### ABOUT THIS TASK
Filtering the records below, copy only those lines that include the word "NodeError".

□ □ □ □

Lemma keep_loop_spec fuel kept junk rest :
  (length rest <= fuel)%nat ->
  let '(l, to) := keep_loop fuel (kept ++ junk ++ rest) (length kept + length junk) (length kept) in
  take to l = kept ++ rest.
Proof.
  revert kept junk rest; induction fuel as [|fuel IH]; intros kept junk rest Hf; cbn [keep_loop].
  - destruct rest; [|simpl in Hf; lia]. by rewrite !app_nil_r, take_app_length.
  - case_decide as Hlt.
    + destruct rest as [|x rest]; [rewrite app_nil_r, !length_app in Hlt; lia|].
      destruct (swap_down kept junk x rest) as (junk' & -> & Hlen).
      specialize (IH (kept ++ [x]) junk' rest ltac:(simpl in Hf; lia)).
      rewrite length_app, Hlen in IH. simpl in IH.
      replace (length kept + 1 + length junk)%nat with (S (length kept + length junk)) in IH by lia.
      replace (length kept + 1)%nat with (S (length kept)) in IH by lia.
      destruct (keep_loop fuel _ _ _) as [l to]. by rewrite IH, <- app_assoc.
    + rewrite !length_app in Hlt. destruct rest; [|simpl in Hlt; lia].
      by rewrite !app_nil_r, take_app_length.
Qed.

(** The truncations after the loop. *)
Definition truncated (st : list SNode * list SNode * nat * nat * nat * nat) : list SNode * list SNode :=
  let '(l, r, al, ar, tl, tr) := st in
  let '(l', tl') := keep_loop (length l) l al tl in
  let '(r', tr') := keep_loop (length r) r ar tr in
  (take tl' l', take tr' r').
(* ===== verification/Access.v ===== *)
(** Reading nodes from storage (rust/dialog-search-tree/src: storage.rs, cache.rs,
    accessor.rs): hash-verified blocks behind a cache.  The theorems on trees are
    stated for an accessor that is a function of the hash; here that function is
    shown to be what the cached, stateful accessor computes. *)
From S2P Require Import Prelude Common Nodes Walker Batch Persist Storage.

Section content_addressed.
Context {B : Type} `{!StorageBackend B Blake3Hash bytes DialogStorageError} `{Blake3}.

(** [ContentAddressedStorage::store] and [retrieve]. *)
Definition store (b : bytes) (expected_identity : Blake3Hash) : stateful B DialogStorageError unit :=
  if matches expected_identity b then
    _ ← backend_set expected_identity b; mret tt
  else lift_outcome (Err (Verification "Cannot store the provided bytes")).

Definition retrieve (identity : Blake3Hash) : stateful B DialogStorageError (option bytes) :=
  found ← backend_get identity;
  match found with
  | Some b =>
      if matches identity b then mret (Some b)
      else lift_outcome (Err (Verification "Retrieved bytes did not match the provided hash"))
  | None => mret None
  end.

Context `{!BackendLaws B Blake3Hash bytes DialogStorageError}.

(** What a retrieval returns has the hash it was asked for: bytes that were
    corrupted or swapped in the backend are reported as a verification error
    and never returned. *)
Theorem retrieve_verifies identity s s' r :
  valid s -> retrieve identity s = (s', r) ->
  match r with
  | Ok (Some b) => contents s !! identity = Some b /\ blake3 b = identity
  | Ok None => contents s !! identity = None
  | _ => True
  end /\
  (forall b, contents s !! identity = Some b -> blake3 b <> identity -> forall o, r <> Ok o).
Proof.
  intros Hv. unfold retrieve, mbind, stateful_bind.
  destruct (backend_get identity s) as [s1 [o| | |]] eqn:Eg; [|by intros [= _ <-]..].
  destruct (get_law _ _ _ _ Hv Eg) as (-> & _ & _).
  destruct (contents s !! identity) as [b|] eqn:Eb.
  - destruct (matches identity b) eqn:Em; intros [= <- <-].
    + apply matches_true in Em. split; [done|]. intros b' [= <-] Hne. done.
    + split; [done|]. done.
  - intros [= <- <-]. split; [done|]. done.
Qed.

(** Storing bytes under their hash and retrieving them gives them back;
    storing them under any other hash is refused and leaves the backend as it
    was. *)
Theorem store_retrieve b identity s s' :
  valid s ->
  (store b identity s = (s', Ok tt) ->
   blake3 b = identity /\ contents s' = <[identity := b]> (contents s) /\
   forall s'' r, retrieve identity s' = (s'', Ok r) -> r = Some b) /\
  (blake3 b <> identity ->
   store b identity s = (s, Err (Verification "Cannot store the provided bytes"))).
Proof.
  intros Hv. unfold store. split.
  - destruct (matches identity b) eqn:Em; [|done]. apply matches_true in Em.
    unfold mbind, stateful_bind. destruct (backend_set identity b s) as [s1 [[]| | |]] eqn:Es; try done.
    intros [= <-]. destruct (set_law _ _ _ _ Hv Es) as [Hc Hv']. split_and!; [done|done|].
    intros s'' r. unfold retrieve, mbind, stateful_bind.
    destruct (backend_get identity s1) as [s2 [o| | |]] eqn:Eg; try done.
    destruct (get_law _ _ _ _ Hv' Eg) as (-> & _ & _). rewrite Hc, lookup_insert_eq.
    destruct (matches identity b); [by intros [= _ <-]|done].
  - intros Hne. destruct (matches identity b) eqn:Em; [|done]. by apply matches_true in Em.
Qed.
End content_addressed.

Section accessor.
Context {B C : Type} `{!StorageBackend B Blake3Hash bytes DialogStorageError} `{Blake3}.
Context `{!SieveCache C Blake3Hash bytes}.

(** [Cache::get_or_fetch] and [Cache::insert]; the cache is shared by handles. *)
Definition get_or_fetch {E} (k : Blake3Hash) (fetcher : Blake3Hash -> stateful B E (option bytes))
    : stateful (C * B) E (option bytes) := fun '(c, b) =>
  let '(c, hit) := cache_get k c in
  match hit with
  | Some value => ((c, b), Ok (Some value))
  | None =>
      let '(b, fetched) := fetcher k b in
      match fetched with
      | Ok (Some value) => ((cache_insert k value c, b), Ok (Some value))
      | r => ((c, b), r)
      end
  end.

(** [Accessor::get_node]. *)
Definition get_node (hash : Blake3Hash) : stateful (C * B) DialogSearchTreeError PersistentNode := fun s =>
  let '(s, r) := get_or_fetch hash retrieve s in
  (s, found ← map_err StorageError r;
      buffer ← ok_or (NodeError "Blob not found in storage") found;
      Ok (mkPersistentNode buffer)).

Context `{!BackendLaws B Blake3Hash bytes DialogStorageError}.
Context `{!BackendTotal B Blake3Hash bytes DialogStorageError}.

(** The function of the hash that a storage gives. *)
Definition accessor_of (m : gmap Blake3Hash bytes) : Accessor := fun hash =>
  match m !! hash with
  | Some b =>
      if matches hash b then Ok (mkPersistentNode b)
      else Err (StorageError (Verification "Retrieved bytes did not match the provided hash"))
  | None => Err (NodeError "Blob not found in storage")
  end.

(** The cache holds verified blocks of the storage. *)
Definition coherent (s : C * B) : Prop :=
  valid s.2 /\ forall h b, cache_entries s.1 !! h = Some b -> blake3 b = h /\ contents s.2 !! h = Some b.

(** C30: The cache is invisible: through any cache that holds verified blocks
    only, and whatever it has forgotten, a node access returns what the storage
    alone determines; the access leaves storage contents as they are and the
    cache coherent.  A cold cache is coherent. *)
Theorem get_node_transparent hash s :
  coherent s ->
  exists s', get_node hash s = (s', accessor_of (contents s.2) hash) /\
    contents s'.2 = contents s.2 /\ coherent s'.
Proof.
  destruct s as [c b]. intros [Hv Hc]. simpl in *. unfold get_node, get_or_fetch.
  pose proof (cache_get_value hash c) as Hhit. pose proof (cache_get_entries hash c) as Hent.
  destruct (cache_get hash c) as [c' hit]. simpl in *. subst hit.
  destruct (cache_entries c !! hash) as [v|] eqn:Ek.
  - destruct (Hc _ _ Ek) as [Hh Hl]. exists (c', b). split_and!; [|done|].
    + unfold accessor_of. rewrite Hl, (proj2 (matches_true hash v)); done.
    + split; [done|]. simpl. by rewrite Hent.
  - unfold retrieve, mbind, stateful_bind.
    destruct (get_total hash b) as (b' & o & Eg). rewrite Eg.
    destruct (get_law _ _ _ _ Hv Eg) as (-> & Hcb & Hv').
    unfold accessor_of. destruct (contents b !! hash) as [v|] eqn:El.
    + destruct (matches hash v) eqn:Em; simpl.
      * exists (cache_insert hash v c', b'). split_and!; [done|done|]. split; [done|]. simpl.
        intros h w Hw. eapply lookup_weaken in Hw; [|apply cache_insert_entries].
        rewrite Hent in Hw. apply lookup_insert_Some in Hw as [[<- <-]|[_ Hw]].
        -- rewrite Hcb. split; [by apply matches_true|done].
        -- destruct (Hc _ _ Hw). by rewrite Hcb.
      * exists (c', b'). split_and!; [done|done|]. split; [done|]. simpl. by rewrite Hent, Hcb.
    + exists (c', b'). simpl. split_and!; [done|done|]. split; [done|]. simpl. by rewrite Hent, Hcb.
Qed.

Lemma new_cache_coherent n c b : cache_new n = Some c -> valid b -> coherent (c, b).
Proof.
  intros Hn Hv. split; [done|]. simpl. rewrite (cache_new_empty _ _ Hn). intros h v. by rewrite lookup_empty.
Qed.
End accessor.

(** ** Flushing a delta into storage *)
Section flush.
Context {B : Type} `{!StorageBackend B Blake3Hash bytes DialogStorageError} `{Blake3}.
Context `{!BackendLaws B Blake3Hash bytes DialogStorageError}.
Context `{!BackendTotal B Blake3Hash bytes DialogStorageError}.

(** The flush of [Artifacts::commit]: each buffer of the delta is written under
    the hash computed from its bytes; the first failure ends the flush.  The
    writes are issued concurrently, so they happen in any order. *)
Fixpoint write_blocks (buffers : list bytes) : stateful B DialogStorageError unit :=
  match buffers with
  | [] => mret tt
  | b :: buffers => _ ← backend_set (blake3 b) b; write_blocks buffers
  end.

Definition block_map (buffers : list bytes) : gmap Blake3Hash bytes :=
  list_to_map ((fun b => (blake3 b, b)) <$> buffers).

Lemma write_blocks_spec buffers : forall s,
  valid s -> NoDup (blake3 <$> buffers) ->
  exists s', write_blocks buffers s = (s', Ok tt) /\ valid s' /\
    contents s' = block_map buffers ∪ contents s.
Proof.
  unfold block_map. induction buffers as [|b buffers IH]; intros s Hv Hnd; csimpl.
  - exists s. split_and!; [done|done|]. by rewrite map_empty_union.
  - apply NoDup_cons in Hnd as [Hni Hnd].
    destruct (set_total (blake3 b) b s) as [s1 Es]. destruct (set_law _ _ _ _ Hv Es) as [Hc Hv1].
    destruct (IH s1 Hv1 Hnd) as (s' & E' & Hv' & Hc'). exists s'. split_and!; [|done|].
    + cbn [write_blocks]. by rewrite (stateful_bind_Ok _ _ _ _ _ Es).
    + rewrite Hc', Hc. rewrite <- insert_union_l, insert_union_r; [done|].
      apply not_elem_of_list_to_map_1. by rewrite <- list_fmap_compose.
Qed.

(** What the flush of a delta writes, in any order, is the delta. *)
Lemma block_map_flush (delta : Delta.t) buffers :
  (forall h b, delta !! h = Some b -> blake3 b = h) -> buffers ≡ₚ (Delta.flush delta).1.*2 ->
  NoDup (blake3 <$> buffers) /\ block_map buffers = delta.
Proof.
  intros Hd Hperm. unfold Delta.flush in Hperm. simpl in Hperm.
  assert ((fun b => (blake3 b, b)) <$> (map_to_list delta).*2 = map_to_list delta) as Hpairs.
  { rewrite <- list_fmap_compose. rewrite <- (list_fmap_id (map_to_list delta)) at 2.
    apply list_fmap_ext. intros i [h b] Hi. simpl. f_equal. apply Hd.
    apply elem_of_map_to_list, list_elem_of_lookup. eauto. }
  assert (blake3 <$> (map_to_list delta).*2 = (map_to_list delta).*1) as Hkeys.
  { rewrite <- Hpairs at 2. generalize ((map_to_list delta).*2).
    intros l. induction l as [|b l IH]; csimpl; by f_equal. }
  split; [rewrite Hperm, Hkeys; apply NoDup_fst_map_to_list|].
  unfold block_map. rewrite <- (list_to_map_to_list delta).
  apply list_to_map_proper; [|by rewrite Hperm, Hpairs].
  rewrite <- list_fmap_compose. rewrite Hperm. change (NoDup (blake3 <$> (map_to_list delta).*2)).
  rewrite Hkeys. apply NoDup_fst_map_to_list.
Qed.

(** Flushing a delta stores every node of it, in whatever order the
    concurrent writes happen: none fails, and the storage then answers every
    node access like the storage before with the delta in front of it. *)
Theorem flush_delta_overlays (delta : Delta.t) buffers s :
  valid s -> (forall h b, delta !! h = Some b -> blake3 b = h) ->
  buffers ≡ₚ (Delta.flush delta).1.*2 ->
  exists s', write_blocks buffers s = (s', Ok tt) /\ (Delta.flush delta).2 = Delta.zero /\
    valid s' /\ contents s' = delta ∪ contents s /\
    forall h, accessor_of (contents s') h = overlay delta (accessor_of (contents s)) h.
Proof.
  intros Hv Hd Hperm. destruct (block_map_flush delta buffers Hd Hperm) as [Hnd Hmap].
  destruct (write_blocks_spec buffers s Hv Hnd) as (s' & E & Hv' & Hc).
  rewrite Hmap in Hc. exists s'. split_and!; try done. intros h.
  unfold accessor_of, overlay. rewrite Hc. destruct (delta !! h) as [b|] eqn:Eb.
  - rewrite (lookup_union_Some_l _ _ _ b) by done.
    by rewrite (proj2 (matches_true h b) (Hd _ _ Eb)).
  - by rewrite lookup_union_r.
Qed.
End flush.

□ □ □ □

### PROBLEM SOLUTION
      buffer ← ok_or (NodeError "Blob not found in storage") found;
  | None => Err (NodeError "Blob not found in storage")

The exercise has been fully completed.